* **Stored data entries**
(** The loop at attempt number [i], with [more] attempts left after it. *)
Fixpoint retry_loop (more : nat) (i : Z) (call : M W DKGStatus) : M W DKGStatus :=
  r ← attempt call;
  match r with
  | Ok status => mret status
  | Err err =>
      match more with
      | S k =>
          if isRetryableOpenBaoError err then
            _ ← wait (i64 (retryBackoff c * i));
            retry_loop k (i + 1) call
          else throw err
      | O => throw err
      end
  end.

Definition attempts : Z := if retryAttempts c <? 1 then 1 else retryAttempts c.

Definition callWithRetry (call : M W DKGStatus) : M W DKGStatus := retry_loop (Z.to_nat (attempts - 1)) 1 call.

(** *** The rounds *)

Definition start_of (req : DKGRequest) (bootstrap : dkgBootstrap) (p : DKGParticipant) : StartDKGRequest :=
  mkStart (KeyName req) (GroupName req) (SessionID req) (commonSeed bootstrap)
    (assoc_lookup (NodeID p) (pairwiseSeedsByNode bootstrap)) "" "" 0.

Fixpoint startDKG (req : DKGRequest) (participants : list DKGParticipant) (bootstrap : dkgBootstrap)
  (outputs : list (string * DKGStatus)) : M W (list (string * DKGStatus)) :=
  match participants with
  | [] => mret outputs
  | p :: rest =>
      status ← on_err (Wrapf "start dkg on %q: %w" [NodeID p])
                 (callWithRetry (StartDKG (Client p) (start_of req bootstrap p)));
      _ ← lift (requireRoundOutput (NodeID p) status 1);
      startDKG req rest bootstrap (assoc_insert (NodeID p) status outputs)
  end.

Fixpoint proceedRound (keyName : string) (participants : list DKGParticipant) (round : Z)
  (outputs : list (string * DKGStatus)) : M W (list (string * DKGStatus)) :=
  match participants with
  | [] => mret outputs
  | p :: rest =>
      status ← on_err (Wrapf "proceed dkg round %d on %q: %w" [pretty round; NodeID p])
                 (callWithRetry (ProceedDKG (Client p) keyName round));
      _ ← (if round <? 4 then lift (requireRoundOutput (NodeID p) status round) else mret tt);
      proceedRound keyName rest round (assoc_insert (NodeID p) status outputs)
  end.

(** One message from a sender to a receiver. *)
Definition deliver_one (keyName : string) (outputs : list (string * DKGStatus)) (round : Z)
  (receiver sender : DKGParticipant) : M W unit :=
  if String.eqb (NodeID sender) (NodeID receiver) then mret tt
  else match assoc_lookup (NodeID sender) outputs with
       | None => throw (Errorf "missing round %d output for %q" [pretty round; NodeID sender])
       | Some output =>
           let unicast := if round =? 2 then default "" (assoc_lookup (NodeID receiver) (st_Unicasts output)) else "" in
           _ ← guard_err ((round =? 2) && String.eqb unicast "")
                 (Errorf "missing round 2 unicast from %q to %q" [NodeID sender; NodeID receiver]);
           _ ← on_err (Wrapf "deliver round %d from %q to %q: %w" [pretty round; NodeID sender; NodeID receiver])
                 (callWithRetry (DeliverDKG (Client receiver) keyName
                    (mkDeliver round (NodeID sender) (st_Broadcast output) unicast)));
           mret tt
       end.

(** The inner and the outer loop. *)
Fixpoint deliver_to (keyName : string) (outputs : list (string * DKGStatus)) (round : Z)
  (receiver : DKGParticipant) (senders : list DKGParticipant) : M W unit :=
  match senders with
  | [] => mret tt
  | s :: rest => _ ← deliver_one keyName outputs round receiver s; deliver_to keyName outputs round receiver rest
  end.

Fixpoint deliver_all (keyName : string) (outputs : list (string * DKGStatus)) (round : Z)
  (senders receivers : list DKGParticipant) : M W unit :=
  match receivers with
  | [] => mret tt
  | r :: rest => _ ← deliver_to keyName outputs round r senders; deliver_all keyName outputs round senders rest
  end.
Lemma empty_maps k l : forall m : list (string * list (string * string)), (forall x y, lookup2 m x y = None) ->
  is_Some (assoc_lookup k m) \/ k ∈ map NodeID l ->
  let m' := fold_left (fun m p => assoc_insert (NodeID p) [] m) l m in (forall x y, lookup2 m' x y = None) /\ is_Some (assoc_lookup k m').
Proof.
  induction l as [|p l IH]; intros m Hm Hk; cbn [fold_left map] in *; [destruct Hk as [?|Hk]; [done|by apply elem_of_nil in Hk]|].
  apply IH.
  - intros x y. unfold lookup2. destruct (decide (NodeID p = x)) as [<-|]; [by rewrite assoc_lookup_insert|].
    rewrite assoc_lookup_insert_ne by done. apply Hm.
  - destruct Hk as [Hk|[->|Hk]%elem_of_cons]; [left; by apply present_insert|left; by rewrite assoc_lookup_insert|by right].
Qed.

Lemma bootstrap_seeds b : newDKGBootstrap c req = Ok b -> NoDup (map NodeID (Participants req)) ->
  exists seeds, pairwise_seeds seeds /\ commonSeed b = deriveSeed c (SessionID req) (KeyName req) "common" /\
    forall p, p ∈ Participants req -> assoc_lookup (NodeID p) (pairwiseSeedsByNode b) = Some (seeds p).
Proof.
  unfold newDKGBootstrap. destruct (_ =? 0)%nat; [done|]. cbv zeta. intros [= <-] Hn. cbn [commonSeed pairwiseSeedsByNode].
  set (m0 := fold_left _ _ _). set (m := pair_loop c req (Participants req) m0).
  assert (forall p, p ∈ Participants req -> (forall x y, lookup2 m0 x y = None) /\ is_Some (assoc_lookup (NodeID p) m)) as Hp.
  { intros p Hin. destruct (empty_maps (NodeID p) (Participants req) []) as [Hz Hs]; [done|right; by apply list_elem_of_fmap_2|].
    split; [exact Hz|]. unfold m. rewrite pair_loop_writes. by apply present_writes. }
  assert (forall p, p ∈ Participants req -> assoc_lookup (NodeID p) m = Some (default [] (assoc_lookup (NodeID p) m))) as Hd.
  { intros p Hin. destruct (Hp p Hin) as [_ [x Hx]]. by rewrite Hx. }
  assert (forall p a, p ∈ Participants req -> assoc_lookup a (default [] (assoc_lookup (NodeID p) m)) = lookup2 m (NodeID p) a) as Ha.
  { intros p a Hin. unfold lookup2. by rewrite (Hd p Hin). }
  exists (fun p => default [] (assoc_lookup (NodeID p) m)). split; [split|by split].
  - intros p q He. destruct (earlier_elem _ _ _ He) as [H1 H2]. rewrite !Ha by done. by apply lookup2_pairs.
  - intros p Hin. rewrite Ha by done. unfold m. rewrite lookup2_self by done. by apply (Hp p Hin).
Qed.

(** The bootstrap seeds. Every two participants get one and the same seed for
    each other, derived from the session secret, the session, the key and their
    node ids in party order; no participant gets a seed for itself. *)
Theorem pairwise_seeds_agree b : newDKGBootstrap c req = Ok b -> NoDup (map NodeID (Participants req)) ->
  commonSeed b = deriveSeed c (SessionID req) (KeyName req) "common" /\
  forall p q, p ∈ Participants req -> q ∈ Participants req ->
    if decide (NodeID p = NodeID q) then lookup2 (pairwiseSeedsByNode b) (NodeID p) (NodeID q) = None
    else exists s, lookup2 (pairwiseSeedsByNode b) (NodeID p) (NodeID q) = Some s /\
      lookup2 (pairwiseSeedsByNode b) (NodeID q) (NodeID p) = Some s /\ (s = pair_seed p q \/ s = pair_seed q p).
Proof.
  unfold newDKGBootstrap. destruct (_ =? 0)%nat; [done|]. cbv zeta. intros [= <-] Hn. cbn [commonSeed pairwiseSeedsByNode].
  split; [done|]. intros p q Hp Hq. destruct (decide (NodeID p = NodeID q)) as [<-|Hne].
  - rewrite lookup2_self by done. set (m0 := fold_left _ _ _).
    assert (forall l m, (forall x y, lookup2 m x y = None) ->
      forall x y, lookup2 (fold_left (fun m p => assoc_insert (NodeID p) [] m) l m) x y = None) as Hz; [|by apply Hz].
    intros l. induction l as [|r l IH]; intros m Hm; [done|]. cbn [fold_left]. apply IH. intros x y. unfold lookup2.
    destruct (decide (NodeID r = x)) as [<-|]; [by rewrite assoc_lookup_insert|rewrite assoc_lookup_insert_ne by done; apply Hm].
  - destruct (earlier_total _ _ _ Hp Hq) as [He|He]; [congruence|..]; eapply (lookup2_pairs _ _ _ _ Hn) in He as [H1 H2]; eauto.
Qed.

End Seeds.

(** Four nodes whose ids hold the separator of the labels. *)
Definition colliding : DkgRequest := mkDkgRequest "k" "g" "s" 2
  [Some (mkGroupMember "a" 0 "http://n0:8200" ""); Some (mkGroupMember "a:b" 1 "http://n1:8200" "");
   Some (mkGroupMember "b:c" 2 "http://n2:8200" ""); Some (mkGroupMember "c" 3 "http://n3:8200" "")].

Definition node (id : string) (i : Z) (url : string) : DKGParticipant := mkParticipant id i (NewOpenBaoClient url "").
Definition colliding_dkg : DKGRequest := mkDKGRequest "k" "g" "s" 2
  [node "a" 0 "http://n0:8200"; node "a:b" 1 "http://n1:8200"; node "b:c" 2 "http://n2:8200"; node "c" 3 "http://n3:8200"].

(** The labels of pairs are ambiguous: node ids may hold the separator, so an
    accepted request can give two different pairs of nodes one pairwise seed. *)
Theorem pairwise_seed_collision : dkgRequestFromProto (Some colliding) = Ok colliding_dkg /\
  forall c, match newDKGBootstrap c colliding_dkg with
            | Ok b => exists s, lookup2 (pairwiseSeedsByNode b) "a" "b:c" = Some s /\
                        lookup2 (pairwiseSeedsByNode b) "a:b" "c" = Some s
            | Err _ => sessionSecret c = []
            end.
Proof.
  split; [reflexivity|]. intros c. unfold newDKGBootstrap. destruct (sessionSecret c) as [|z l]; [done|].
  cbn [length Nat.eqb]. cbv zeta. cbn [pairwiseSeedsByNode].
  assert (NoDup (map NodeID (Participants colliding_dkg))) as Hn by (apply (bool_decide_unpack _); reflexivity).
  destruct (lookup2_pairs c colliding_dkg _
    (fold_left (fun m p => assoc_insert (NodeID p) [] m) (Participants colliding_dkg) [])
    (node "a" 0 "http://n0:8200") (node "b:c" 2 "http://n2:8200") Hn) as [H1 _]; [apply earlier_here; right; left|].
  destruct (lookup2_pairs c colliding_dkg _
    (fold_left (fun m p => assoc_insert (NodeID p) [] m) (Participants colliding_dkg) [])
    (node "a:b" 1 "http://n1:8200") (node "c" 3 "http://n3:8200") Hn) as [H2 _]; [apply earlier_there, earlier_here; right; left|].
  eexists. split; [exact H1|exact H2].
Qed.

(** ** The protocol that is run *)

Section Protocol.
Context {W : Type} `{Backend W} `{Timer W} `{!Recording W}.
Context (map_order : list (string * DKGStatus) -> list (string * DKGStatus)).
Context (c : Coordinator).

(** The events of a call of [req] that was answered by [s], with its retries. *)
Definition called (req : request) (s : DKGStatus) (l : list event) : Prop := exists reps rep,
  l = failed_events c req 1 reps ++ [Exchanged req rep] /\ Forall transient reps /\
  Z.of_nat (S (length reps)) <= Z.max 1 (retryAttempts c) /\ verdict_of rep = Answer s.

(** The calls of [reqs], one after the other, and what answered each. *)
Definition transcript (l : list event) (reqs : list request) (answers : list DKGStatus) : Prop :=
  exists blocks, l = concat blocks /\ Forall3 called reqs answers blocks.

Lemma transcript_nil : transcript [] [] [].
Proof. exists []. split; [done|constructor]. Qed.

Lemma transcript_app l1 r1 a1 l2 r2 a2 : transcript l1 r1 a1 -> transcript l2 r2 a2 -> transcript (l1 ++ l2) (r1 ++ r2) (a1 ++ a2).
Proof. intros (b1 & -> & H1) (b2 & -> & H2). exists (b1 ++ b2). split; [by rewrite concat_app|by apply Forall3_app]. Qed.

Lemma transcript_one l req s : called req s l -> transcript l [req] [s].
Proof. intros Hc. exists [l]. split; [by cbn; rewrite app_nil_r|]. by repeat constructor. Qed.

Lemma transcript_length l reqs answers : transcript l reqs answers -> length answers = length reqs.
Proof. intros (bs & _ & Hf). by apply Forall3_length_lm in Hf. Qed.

* **Task statement**
Line by line, count how many lines of the entries contain the word "newDKGBootstrap", and give only that number.

* **Written solution**
6